Published: 09:08, 10 June 2019
| Updated: 09:11, 10 June 2019
Kent County Council quizzed the investment fund manager Neil Woodford at a private meeting in November last year amid concerns about its £263m pension investment with his company, it has emerged.
Last week, the council was blocked from withdrawing money it put into the Woodford Equity Income Fund as part of its pension scheme, after Mr Woodford suspended trading in it.
That suspension was announced last Monday, the day on which the council sought to redeem its money.
KentOnline also understands Mr Woodford has agreed to attend an emergency meeting of the committee that oversees the pension fund in the next two weeks.
However, we can reveal that it is not the first time he has been questioned over the fund’s performance.
Members of the council’s superannuation fund committee asked to meet Mr Woodward to question him about the poor performance of the fund. The meeting in November was held in private.
But despite reservations expressed by some members of the committee, no immediate action was taken and the county council’s investment with the firm stayed in place.
It was agreed to review the situation in March.
It is understood the decision to ask Mr Woodford to attend was triggered by concerns about the underperformance of the fund.
KentOnline understands after the November meeting, some members of the superannuation fund committee had wanted to recommend withdrawing funds.
A source said: “After meeting with Woodford the actual discussion within the committee was put off until March.
"Several members were keen that we remove our holdings, or at least a portion of them.”
The source added: “We were concerned that holding 6% of one fund left us with a problem.”

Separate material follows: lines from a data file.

(** C18. Recovery leaves nothing half-done.  When it returns, whatever state the previous
    run was stopped in: no connection is still being deleted or disabled; every enabled
    connection with a valid credential has one that can be read under its own broker
    and environment; and every credential that can still be used belongs to a
    connection, so that an orphan is out of use. *)
Theorem recovery_leaves_nothing_half_done x report (s s' : Svc) m :
  consistent (tables s) → holds (sv_secrets s) m → recover_connection_lifecycle x s = (s', Ok report) →
  ∃ m', holds (sv_secrets s') m' ∧
    (∀ c, c ∈ tb_connections (tables s') → at_rest m' c) ∧
    (∀ ref ctx secret, m' !! ref = Some (ctx, secret, false) →
       ref ∈ bc_credential_ref <$> tb_connections (tables s')).
Proof.
  intros Ht Hm H. assert (run_service x RecoverLifecycle s = (s', Ok tt)) as Hrun.
  { simpl. unfold st_bind. by rewrite H. }
  assert (consistent (tables s')) as Ht'.
  { apply path_run in Hrun. by destruct (evolves_shrinking _ _ _ (λ H, H) Hrun Ht). }
  unfold recover_connection_lifecycle in H; simpl in H. apply st_bind_Ok in H as (s1 & l & [-> ->]%read_Ok & H).
  set (l := order_by _ _) in H. assert (l ≡ₚ tb_connections (tables s)) as Hl by apply order_by_perm.
  apply st_bind_Ok in H as (s1 & metadata & H1 & H). apply st_bind_Ok in H as (s2 & [l' report2] & H2 & H3).
  unfold on_secrets, try_secrets, st_bind, st_lift in H1. destruct (se_metadata _) as [z w] eqn:Hmd.
  destruct w as [w|]; simplify_eq/=. destruct (holds_metadata _ _ _ _ Hm Hmd) as [Hz Hlisted].
  edestruct (recover_all_Ok x metadata l empty_report l' report2 (put_secrets z s) s2 m)
    as (m2 & Hm2 & (O1 & O2 & O3) & Hrefs & Hsettled); [| |exact Hz| |exact H2|].
  { unfold keyed. rewrite Hl. apply Ht. }
  { unfold keyed. rewrite Hl. apply Ht. }
  { intros c Hc. rewrite Hl in Hc. apply keyed_find; [apply Ht|done|done]. }
  destruct (quarantine_Ok _ _ _ _ _ _ _ _ Hm2 H3) as (m' & Hm' & Q1 & Q2 & Q3 & Q4 & Q5).
  rewrite Hrefs in Q2, Q5. exists m'. split; [done|].
  assert (∀ c, c ∈ l → settled c (tables s') m') as Hend.
  { intros c Hc. eapply settled_kept; [by apply find_same| |by apply Hsettled]. apply Q2. by apply list_elem_of_fmap_2. }
  split.
  - intros c Hc. assert (find_connection (bc_id c) (tables s') = Some c) as Hf by (apply keyed_find; [apply Ht'|done..]).
    rewrite (find_same _ _ _ Q1) in Hf. destruct (O2 _ _ Hf) as [c0 [H0 Hid]%find_by_key].
    assert (settled c0 (tables s') m') as Hs by (apply Hend; by rewrite Hl).
    unfold settled in Hs. rewrite Hid, (find_same _ _ _ Q1), Hf in Hs. by destruct Hs.
  - intros ref ctx secret Href. destruct (decide (ref ∈ bc_credential_ref <$> l)) as [Hin|Hout].
    + apply list_elem_of_fmap in Hin as (c & -> & Hc). specialize (Hend c Hc). unfold settled in Hend.
      destruct (find_connection _ _) as [c'|] eqn:Hf; [|congruence]. destruct Hend as [(_ & <- & _) _].
      apply find_by_key in Hf as [? _]. by apply list_elem_of_fmap_2.
    + exfalso. destruct (m !! ref) as [[[c0 s0] b0]|] eqn:Hm0.
      * destruct (Hlisted _ _ _ _ _ eq_refl Hm0) as (md & Hin & <- & Hb).
        enough (unusable (sm_credential_ref md) m') as Hu by (by specialize (Hu _ _ _ Href)).
        apply Q5; [done..|]. intros Hd c1 s1 b1. rewrite O3, Hm0 by done. naive_solver.
      * rewrite (Q3 ref) in Href; [done|]. by rewrite O3.
Qed.
End one.

(** ** A deletion that was interrupted *)

Module RecoverySample.
Import SecretSample ConnectionSample.
Definition tombstone : BrokerConnection → BrokerConnection :=
  λ c, set_state Cred.PendingDelete false (bc_health c) 7 c.
Definition crashed : Service Repository (SecretDb Z) (list ProviderAccountFact) Z := Eval vm_compute in
  match find_connection "connection:1" (tables trading) with
  | Some c => fst (on_repository (update_connection (tombstone c)) trading)
  | None => trading
  end.
Definition recovered : Service Repository (SecretDb Z) (list ProviderAccountFact) Z * result ServiceError LifecycleRecoveryReport :=
  Eval vm_compute in recover_connection_lifecycle operator crashed.

Lemma crashed_consistent : consistent (tables crashed).
Proof.
  destruct (find_connection "connection:1" (tables trading)) as [c|] eqn:Hc; [|vm_compute in Hc; discriminate].
  refine (evolves_consistent (λ k, k = Edits) (tables trading) _ _ trading_consistent).
  refine (path_on_repository _ (update_connection (tombstone c)) (op_update _ eq_refl _) trading crashed (Ok tt) _).
  vm_compute in Hc. injection Hc as <-. vm_compute. reflexivity.
Qed.
End RecoverySample.
Import SecretSample ConnectionSample RecoverySample.

Lemma recovery_leaves_nothing_half_done_witness :
  ∃ m', holds (sv_secrets (fst recovered)) m' ∧ tb_connections (tables (fst recovered)) = [] ∧
    ∀ ref ctx secret, m' !! ref = Some (ctx, secret, false) → ref ∈ (@nil string).
Proof.
  destruct (snd recovered) as [report|e] eqn:Hr; [|vm_compute in Hr; discriminate Hr].
  destruct (recovery_leaves_nothing_half_done operator report crashed (fst recovered) stored crashed_consistent trading_holds
    ltac:(rewrite <- Hr; vm_compute; reflexivity)) as (m' & Hm & _ & Ho).
  exists m'. split; [exact Hm|]. split; [reflexivity|exact Ho].
Defined.

(** ** Where recovery gives up

    A connection left Valid, enabled and VALIDATING by a rotation whose compensation
    failed has had its credential disabled.  Recovery revalidates it, the credential
    cannot be read, and the whole recovery fails, today and at the next start: the arm
    for other enabled connections switches them off instead. *)
Definition half_rotated : Service Repository (SecretDb Z) (list ProviderAccountFact) Z := Eval vm_compute in
  match find_connection "connection:1" (tables trading) with
  | Some c =>
      let gate := set_state Cred.Valid true (health_of T_INVEST Env.Sandbox HealthSt.Validating 7 HealthWhy.NoReason None) 7 c in
      fst ((on_repository (update_connection gate) ;;; on_secrets (se_disable (bc_credential_ref c))) trading)
  | None => trading
  end.
Example disabled_credential_stops_recovery :
  recover_connection_lifecycle operator half_rotated = (half_rotated, Err (Svc.SecretStore Sec.Disabled)).
Proof. vm_compute. reflexivity. Qed.

(** A connection whose onboarding failed has no credential.  Asking to disable it leaves
    it PENDING_DISABLE, because there is nothing to disable, and from then on every
    recovery fails with the same error. *)
Definition never_onboarded : Service Repository (SecretDb Z) (list ProviderAccountFact) Z := Eval vm_compute in
  match find_connection "connection:1" (tables trading) with
  | Some c =>
      let failed := set_state Cred.Invalid false (bc_health c) 7 c in
      fst ((on_repository (update_connection failed) ;;; on_secrets (se_delete (bc_credential_ref c))) trading)
  | None => trading
  end.
Example missing_credential_stops_recovery :
  let stuck := fst (disable_connection operator "connection:1" never_onboarded) in
  snd (disable_connection operator "connection:1" never_onboarded) = Err (Svc.SecretStore Sec.NotFound) ∧
  bc_credential_status <$> find_connection "connection:1" (tables stuck) = Some Cred.PendingDisable ∧
  snd (recover_connection_lifecycle operator stuck) = Err (Svc.SecretStore Sec.NotFound) ∧
  tables (fst (recover_connection_lifecycle operator stuck)) = tables stuck.
Proof. vm_compute. split_and!; reflexivity. Qed.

Minutes from the meeting state that after a presentation by Mr Woodford and a colleague: “They then answered questions of detail from the committee, including redemptions, the predicted effects of Brexit and the company’s research strategy.”
The information was “noted” say the minutes.
A statement issued by the council last week stated: “At this stage there is no loss to the pension fund, and whatever the outcome there will be no impact on the council’s cash reserves or service provision.”
Mr Woodford has issued a public apology over the suspension of trading in the fund.